▸ **Exercise requirements**:
Once the line containing "(** The value" is found in the entries below, reproduce it and every line after it, stopping at and including the line containing "destruct (GetNormalizedStrategy_dist g 0"; reproduce nothing else, and keep each line exact.
++++ Input material ++++
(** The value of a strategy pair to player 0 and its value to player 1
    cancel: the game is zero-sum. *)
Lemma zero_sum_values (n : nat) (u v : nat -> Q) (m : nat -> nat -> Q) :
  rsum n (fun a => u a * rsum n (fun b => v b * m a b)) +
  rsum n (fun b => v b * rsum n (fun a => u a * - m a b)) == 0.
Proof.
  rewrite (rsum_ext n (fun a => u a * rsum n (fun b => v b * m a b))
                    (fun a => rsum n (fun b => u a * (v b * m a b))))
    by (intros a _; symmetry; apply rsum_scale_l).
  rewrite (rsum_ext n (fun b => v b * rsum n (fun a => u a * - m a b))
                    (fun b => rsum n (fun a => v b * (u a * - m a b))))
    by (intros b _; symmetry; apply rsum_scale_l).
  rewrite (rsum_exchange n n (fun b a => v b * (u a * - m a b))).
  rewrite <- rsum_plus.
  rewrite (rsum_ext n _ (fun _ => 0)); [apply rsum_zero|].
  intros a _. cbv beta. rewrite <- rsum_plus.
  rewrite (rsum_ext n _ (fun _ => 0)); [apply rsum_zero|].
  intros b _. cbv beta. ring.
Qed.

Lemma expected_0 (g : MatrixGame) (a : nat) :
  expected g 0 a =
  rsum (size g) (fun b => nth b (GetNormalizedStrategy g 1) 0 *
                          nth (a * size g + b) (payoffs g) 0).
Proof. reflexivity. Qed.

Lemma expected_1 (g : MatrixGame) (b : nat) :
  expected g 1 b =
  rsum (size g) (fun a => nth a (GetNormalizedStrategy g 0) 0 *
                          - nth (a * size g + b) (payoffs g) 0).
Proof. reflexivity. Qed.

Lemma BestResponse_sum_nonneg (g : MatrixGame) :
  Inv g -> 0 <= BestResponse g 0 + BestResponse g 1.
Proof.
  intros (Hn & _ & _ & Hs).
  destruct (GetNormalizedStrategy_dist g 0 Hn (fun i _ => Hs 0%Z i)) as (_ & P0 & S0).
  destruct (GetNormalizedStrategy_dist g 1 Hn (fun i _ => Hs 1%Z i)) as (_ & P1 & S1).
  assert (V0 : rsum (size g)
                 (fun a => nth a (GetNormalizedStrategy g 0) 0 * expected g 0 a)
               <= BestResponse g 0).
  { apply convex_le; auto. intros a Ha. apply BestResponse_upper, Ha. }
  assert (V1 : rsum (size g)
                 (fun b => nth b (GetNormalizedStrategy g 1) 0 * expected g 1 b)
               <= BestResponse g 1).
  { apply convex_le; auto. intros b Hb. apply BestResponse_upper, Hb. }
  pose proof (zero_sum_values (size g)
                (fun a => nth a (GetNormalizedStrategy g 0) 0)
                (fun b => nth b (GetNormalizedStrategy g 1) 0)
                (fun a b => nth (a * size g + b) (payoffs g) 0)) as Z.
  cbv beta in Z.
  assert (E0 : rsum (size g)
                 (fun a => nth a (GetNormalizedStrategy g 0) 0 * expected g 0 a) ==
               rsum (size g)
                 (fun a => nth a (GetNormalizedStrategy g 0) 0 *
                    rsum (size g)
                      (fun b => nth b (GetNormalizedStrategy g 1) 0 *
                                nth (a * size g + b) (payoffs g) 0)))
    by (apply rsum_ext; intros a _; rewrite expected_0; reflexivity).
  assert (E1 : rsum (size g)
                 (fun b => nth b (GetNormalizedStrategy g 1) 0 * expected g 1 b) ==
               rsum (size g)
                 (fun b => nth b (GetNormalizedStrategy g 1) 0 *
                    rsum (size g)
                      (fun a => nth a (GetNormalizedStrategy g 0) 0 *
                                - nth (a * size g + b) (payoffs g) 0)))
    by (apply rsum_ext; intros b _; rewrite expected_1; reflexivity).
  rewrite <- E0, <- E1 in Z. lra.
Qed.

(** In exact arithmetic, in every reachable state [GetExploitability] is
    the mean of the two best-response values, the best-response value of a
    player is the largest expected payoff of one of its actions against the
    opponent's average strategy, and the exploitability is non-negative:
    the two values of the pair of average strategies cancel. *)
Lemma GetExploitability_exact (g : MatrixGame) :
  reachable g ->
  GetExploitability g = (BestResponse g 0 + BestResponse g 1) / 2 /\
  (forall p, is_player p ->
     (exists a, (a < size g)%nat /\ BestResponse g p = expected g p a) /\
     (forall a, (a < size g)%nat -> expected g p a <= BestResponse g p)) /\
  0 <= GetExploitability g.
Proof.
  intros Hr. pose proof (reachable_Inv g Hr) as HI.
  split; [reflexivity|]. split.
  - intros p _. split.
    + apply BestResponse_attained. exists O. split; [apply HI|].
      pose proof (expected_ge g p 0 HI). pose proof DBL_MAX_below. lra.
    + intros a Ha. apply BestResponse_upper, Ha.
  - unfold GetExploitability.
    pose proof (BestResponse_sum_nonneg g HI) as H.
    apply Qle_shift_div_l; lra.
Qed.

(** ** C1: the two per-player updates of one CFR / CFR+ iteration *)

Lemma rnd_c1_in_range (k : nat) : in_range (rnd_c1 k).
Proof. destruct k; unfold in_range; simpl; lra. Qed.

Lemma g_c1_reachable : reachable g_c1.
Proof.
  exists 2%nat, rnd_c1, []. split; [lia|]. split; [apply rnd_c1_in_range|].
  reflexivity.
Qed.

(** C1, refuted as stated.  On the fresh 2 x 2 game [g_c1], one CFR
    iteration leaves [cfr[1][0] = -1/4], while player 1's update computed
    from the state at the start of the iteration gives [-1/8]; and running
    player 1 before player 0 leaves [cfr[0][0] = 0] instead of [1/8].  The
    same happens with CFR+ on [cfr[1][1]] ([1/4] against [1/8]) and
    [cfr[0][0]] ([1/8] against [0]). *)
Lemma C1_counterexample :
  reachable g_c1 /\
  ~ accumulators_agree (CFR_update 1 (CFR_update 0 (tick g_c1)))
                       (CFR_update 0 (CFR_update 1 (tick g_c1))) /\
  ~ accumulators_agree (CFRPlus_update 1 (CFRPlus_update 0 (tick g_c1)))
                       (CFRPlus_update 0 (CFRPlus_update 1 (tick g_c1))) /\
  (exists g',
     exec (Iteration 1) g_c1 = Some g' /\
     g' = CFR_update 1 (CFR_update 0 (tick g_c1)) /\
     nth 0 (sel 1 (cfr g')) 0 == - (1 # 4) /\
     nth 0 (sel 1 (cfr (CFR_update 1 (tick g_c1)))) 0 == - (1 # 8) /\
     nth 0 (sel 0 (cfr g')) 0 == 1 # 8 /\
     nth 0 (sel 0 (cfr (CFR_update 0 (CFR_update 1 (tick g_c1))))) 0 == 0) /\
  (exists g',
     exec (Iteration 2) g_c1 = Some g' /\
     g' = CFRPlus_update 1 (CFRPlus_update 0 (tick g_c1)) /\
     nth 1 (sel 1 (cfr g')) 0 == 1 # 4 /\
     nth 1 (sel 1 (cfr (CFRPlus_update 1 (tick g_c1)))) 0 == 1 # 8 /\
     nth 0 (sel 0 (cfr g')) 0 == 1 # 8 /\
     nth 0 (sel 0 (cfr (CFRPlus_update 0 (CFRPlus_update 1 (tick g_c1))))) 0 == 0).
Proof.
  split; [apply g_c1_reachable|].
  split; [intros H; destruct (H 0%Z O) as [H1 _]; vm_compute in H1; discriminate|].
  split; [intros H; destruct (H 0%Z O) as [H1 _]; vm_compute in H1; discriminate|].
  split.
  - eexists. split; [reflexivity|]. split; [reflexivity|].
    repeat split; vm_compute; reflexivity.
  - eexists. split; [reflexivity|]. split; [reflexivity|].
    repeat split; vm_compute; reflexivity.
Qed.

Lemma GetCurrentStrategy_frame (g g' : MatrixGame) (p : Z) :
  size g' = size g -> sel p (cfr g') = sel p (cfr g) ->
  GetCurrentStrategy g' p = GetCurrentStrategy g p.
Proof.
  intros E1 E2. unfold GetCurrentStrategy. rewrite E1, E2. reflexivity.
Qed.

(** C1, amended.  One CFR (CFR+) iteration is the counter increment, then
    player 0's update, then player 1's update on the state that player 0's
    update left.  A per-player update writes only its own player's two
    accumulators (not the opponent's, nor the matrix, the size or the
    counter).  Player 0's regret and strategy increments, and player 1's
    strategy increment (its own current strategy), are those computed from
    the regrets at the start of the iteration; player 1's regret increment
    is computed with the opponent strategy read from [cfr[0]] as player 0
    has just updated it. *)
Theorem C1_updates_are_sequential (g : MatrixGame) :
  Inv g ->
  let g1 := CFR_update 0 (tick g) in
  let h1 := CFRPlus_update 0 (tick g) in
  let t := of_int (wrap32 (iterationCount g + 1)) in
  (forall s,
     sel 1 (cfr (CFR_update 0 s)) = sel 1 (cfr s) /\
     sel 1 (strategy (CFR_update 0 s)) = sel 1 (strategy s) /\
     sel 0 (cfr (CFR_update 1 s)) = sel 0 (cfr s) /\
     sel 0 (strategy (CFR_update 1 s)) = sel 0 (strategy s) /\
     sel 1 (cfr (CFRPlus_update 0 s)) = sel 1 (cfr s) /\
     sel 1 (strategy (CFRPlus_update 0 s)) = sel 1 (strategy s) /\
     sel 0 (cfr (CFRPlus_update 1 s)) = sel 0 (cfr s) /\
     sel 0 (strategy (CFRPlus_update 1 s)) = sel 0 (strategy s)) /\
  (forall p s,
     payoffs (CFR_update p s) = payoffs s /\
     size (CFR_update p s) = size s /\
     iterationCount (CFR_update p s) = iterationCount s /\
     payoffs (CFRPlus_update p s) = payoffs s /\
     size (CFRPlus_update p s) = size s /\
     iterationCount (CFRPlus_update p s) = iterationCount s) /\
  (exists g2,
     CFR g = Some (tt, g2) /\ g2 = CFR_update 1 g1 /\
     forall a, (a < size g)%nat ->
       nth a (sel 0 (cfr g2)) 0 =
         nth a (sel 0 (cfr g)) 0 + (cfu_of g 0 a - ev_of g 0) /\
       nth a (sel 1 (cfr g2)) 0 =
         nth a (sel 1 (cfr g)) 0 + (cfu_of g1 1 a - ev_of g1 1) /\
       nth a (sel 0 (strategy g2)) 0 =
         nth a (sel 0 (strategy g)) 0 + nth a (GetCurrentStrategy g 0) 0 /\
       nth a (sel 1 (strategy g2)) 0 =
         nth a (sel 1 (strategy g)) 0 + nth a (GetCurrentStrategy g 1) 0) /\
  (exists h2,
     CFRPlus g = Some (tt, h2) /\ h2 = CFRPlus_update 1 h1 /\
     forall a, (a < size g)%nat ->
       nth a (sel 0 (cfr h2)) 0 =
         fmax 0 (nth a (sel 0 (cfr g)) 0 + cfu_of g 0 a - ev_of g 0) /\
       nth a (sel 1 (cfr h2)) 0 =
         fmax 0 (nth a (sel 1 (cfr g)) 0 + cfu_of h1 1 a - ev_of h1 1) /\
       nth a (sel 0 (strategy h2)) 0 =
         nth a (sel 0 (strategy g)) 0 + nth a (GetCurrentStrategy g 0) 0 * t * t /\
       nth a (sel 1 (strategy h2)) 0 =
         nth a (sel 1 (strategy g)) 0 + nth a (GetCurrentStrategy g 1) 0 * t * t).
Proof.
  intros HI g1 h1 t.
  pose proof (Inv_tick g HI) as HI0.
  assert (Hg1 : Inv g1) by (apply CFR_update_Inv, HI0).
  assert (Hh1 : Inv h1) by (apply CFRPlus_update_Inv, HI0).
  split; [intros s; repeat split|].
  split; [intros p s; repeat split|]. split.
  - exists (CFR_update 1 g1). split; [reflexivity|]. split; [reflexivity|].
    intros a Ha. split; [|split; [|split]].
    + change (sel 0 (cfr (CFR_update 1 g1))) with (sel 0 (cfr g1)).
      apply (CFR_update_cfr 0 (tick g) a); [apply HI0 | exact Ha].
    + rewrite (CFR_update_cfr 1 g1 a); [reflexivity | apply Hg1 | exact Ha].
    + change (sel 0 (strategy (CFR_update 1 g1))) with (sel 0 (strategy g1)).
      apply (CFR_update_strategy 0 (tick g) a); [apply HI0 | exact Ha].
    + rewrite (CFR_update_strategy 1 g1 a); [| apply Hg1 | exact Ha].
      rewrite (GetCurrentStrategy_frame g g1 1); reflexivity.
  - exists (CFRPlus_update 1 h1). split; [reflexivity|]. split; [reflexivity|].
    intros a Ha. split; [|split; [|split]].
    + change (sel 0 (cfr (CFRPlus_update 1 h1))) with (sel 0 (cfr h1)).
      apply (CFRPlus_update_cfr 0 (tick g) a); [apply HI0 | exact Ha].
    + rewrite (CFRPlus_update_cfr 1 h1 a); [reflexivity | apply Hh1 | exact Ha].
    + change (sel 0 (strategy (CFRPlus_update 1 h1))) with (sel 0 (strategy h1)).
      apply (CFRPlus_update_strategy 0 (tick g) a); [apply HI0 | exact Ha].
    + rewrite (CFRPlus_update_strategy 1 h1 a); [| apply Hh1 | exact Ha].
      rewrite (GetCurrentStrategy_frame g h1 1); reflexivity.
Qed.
++++
++++ Input material ++++
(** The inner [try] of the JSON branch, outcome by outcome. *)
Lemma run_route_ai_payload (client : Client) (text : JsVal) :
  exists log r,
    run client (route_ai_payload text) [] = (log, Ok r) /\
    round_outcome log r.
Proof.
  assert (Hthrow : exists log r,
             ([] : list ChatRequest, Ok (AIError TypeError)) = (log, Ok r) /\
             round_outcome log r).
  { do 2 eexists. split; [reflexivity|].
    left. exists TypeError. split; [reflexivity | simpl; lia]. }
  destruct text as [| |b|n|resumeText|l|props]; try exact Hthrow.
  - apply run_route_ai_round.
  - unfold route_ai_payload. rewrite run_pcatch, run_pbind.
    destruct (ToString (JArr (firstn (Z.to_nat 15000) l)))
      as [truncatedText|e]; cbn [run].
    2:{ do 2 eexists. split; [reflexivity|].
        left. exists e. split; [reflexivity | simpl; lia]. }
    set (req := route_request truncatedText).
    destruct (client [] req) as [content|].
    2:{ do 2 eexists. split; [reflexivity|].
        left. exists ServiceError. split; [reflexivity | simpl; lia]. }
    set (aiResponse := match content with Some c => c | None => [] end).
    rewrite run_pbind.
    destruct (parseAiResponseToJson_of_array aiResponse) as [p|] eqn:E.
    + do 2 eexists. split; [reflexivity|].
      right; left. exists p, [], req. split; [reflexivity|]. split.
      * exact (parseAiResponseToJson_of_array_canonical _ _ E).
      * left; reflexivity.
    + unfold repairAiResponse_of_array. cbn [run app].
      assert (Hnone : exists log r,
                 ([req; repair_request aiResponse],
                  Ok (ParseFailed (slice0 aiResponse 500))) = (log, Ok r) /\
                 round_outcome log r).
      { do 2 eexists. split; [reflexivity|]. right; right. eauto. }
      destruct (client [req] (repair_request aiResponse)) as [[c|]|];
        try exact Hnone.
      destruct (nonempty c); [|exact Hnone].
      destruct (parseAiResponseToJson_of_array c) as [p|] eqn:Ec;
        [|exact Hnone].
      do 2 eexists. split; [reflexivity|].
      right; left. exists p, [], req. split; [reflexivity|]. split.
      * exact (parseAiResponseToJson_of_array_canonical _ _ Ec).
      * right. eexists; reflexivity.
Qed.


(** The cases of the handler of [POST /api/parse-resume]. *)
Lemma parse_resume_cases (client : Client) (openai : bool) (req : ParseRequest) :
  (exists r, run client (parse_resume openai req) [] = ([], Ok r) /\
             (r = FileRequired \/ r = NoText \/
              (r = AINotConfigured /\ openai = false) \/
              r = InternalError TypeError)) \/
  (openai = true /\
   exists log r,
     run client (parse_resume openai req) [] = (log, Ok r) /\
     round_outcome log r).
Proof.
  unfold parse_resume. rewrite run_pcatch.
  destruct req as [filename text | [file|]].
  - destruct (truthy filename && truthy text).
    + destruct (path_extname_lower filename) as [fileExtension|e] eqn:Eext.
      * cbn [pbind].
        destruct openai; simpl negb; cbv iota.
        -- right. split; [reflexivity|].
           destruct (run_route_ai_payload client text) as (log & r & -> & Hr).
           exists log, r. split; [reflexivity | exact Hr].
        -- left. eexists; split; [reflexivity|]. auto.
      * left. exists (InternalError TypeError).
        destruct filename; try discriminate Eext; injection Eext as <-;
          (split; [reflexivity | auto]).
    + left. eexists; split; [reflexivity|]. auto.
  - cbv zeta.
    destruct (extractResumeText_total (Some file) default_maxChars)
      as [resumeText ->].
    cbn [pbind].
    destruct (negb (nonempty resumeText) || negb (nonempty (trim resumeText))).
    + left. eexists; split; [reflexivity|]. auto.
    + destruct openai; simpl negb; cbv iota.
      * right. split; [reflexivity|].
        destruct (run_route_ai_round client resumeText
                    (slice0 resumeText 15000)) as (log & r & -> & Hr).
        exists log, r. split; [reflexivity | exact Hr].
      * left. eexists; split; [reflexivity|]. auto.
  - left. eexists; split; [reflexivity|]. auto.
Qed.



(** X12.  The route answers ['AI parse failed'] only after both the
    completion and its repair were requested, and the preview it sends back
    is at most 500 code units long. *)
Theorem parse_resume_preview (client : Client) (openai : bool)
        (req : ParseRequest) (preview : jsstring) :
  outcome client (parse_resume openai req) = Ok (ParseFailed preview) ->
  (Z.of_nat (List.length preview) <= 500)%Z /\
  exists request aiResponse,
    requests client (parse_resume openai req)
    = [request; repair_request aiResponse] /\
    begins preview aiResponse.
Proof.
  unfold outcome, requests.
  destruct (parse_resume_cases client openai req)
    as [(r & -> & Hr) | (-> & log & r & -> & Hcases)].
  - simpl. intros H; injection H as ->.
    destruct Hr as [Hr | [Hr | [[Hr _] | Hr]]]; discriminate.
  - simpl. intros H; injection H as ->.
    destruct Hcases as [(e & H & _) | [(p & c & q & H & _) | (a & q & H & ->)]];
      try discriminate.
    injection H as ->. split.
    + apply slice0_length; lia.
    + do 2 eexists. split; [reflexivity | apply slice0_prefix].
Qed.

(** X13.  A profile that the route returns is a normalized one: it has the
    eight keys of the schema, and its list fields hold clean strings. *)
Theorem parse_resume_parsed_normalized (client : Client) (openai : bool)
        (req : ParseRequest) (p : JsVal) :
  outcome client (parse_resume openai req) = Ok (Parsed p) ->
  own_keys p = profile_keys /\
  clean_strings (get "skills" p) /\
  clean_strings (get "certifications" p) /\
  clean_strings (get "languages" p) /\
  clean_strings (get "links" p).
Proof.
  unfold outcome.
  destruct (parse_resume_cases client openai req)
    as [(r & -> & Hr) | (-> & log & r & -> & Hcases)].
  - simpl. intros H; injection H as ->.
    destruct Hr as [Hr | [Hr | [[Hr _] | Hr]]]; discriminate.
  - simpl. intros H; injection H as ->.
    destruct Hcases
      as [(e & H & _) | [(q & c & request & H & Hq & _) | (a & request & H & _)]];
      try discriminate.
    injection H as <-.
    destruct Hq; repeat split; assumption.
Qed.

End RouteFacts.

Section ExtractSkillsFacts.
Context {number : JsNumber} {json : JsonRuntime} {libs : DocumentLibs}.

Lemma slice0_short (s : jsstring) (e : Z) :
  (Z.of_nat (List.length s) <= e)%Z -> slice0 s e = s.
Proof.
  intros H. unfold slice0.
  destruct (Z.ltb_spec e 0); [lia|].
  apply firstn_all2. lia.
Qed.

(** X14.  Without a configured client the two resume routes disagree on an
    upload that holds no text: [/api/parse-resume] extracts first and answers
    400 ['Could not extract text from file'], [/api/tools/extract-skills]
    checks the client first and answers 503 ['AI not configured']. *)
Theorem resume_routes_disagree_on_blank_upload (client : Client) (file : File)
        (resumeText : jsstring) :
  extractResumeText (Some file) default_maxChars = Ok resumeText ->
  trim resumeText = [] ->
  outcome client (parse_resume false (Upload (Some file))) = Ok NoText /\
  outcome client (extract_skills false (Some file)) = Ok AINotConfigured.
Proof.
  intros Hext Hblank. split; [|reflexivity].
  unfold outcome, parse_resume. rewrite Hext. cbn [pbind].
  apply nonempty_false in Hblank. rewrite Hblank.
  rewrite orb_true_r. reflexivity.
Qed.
++++
▸ **Exercise solution**:
(** The value of a strategy pair to player 0 and its value to player 1
    cancel: the game is zero-sum. *)
Lemma zero_sum_values (n : nat) (u v : nat -> Q) (m : nat -> nat -> Q) :
  rsum n (fun a => u a * rsum n (fun b => v b * m a b)) +
  rsum n (fun b => v b * rsum n (fun a => u a * - m a b)) == 0.
Proof.
  rewrite (rsum_ext n (fun a => u a * rsum n (fun b => v b * m a b))
                    (fun a => rsum n (fun b => u a * (v b * m a b))))
    by (intros a _; symmetry; apply rsum_scale_l).
  rewrite (rsum_ext n (fun b => v b * rsum n (fun a => u a * - m a b))
                    (fun b => rsum n (fun a => v b * (u a * - m a b))))
    by (intros b _; symmetry; apply rsum_scale_l).
  rewrite (rsum_exchange n n (fun b a => v b * (u a * - m a b))).
  rewrite <- rsum_plus.
  rewrite (rsum_ext n _ (fun _ => 0)); [apply rsum_zero|].
  intros a _. cbv beta. rewrite <- rsum_plus.
  rewrite (rsum_ext n _ (fun _ => 0)); [apply rsum_zero|].
  intros b _. cbv beta. ring.
Qed.

Lemma expected_0 (g : MatrixGame) (a : nat) :
  expected g 0 a =
  rsum (size g) (fun b => nth b (GetNormalizedStrategy g 1) 0 *
                          nth (a * size g + b) (payoffs g) 0).
Proof. reflexivity. Qed.

Lemma expected_1 (g : MatrixGame) (b : nat) :
  expected g 1 b =
  rsum (size g) (fun a => nth a (GetNormalizedStrategy g 0) 0 *
                          - nth (a * size g + b) (payoffs g) 0).
Proof. reflexivity. Qed.

Lemma BestResponse_sum_nonneg (g : MatrixGame) :
  Inv g -> 0 <= BestResponse g 0 + BestResponse g 1.
Proof.
  intros (Hn & _ & _ & Hs).
  destruct (GetNormalizedStrategy_dist g 0 Hn (fun i _ => Hs 0%Z i)) as (_ & P0 & S0).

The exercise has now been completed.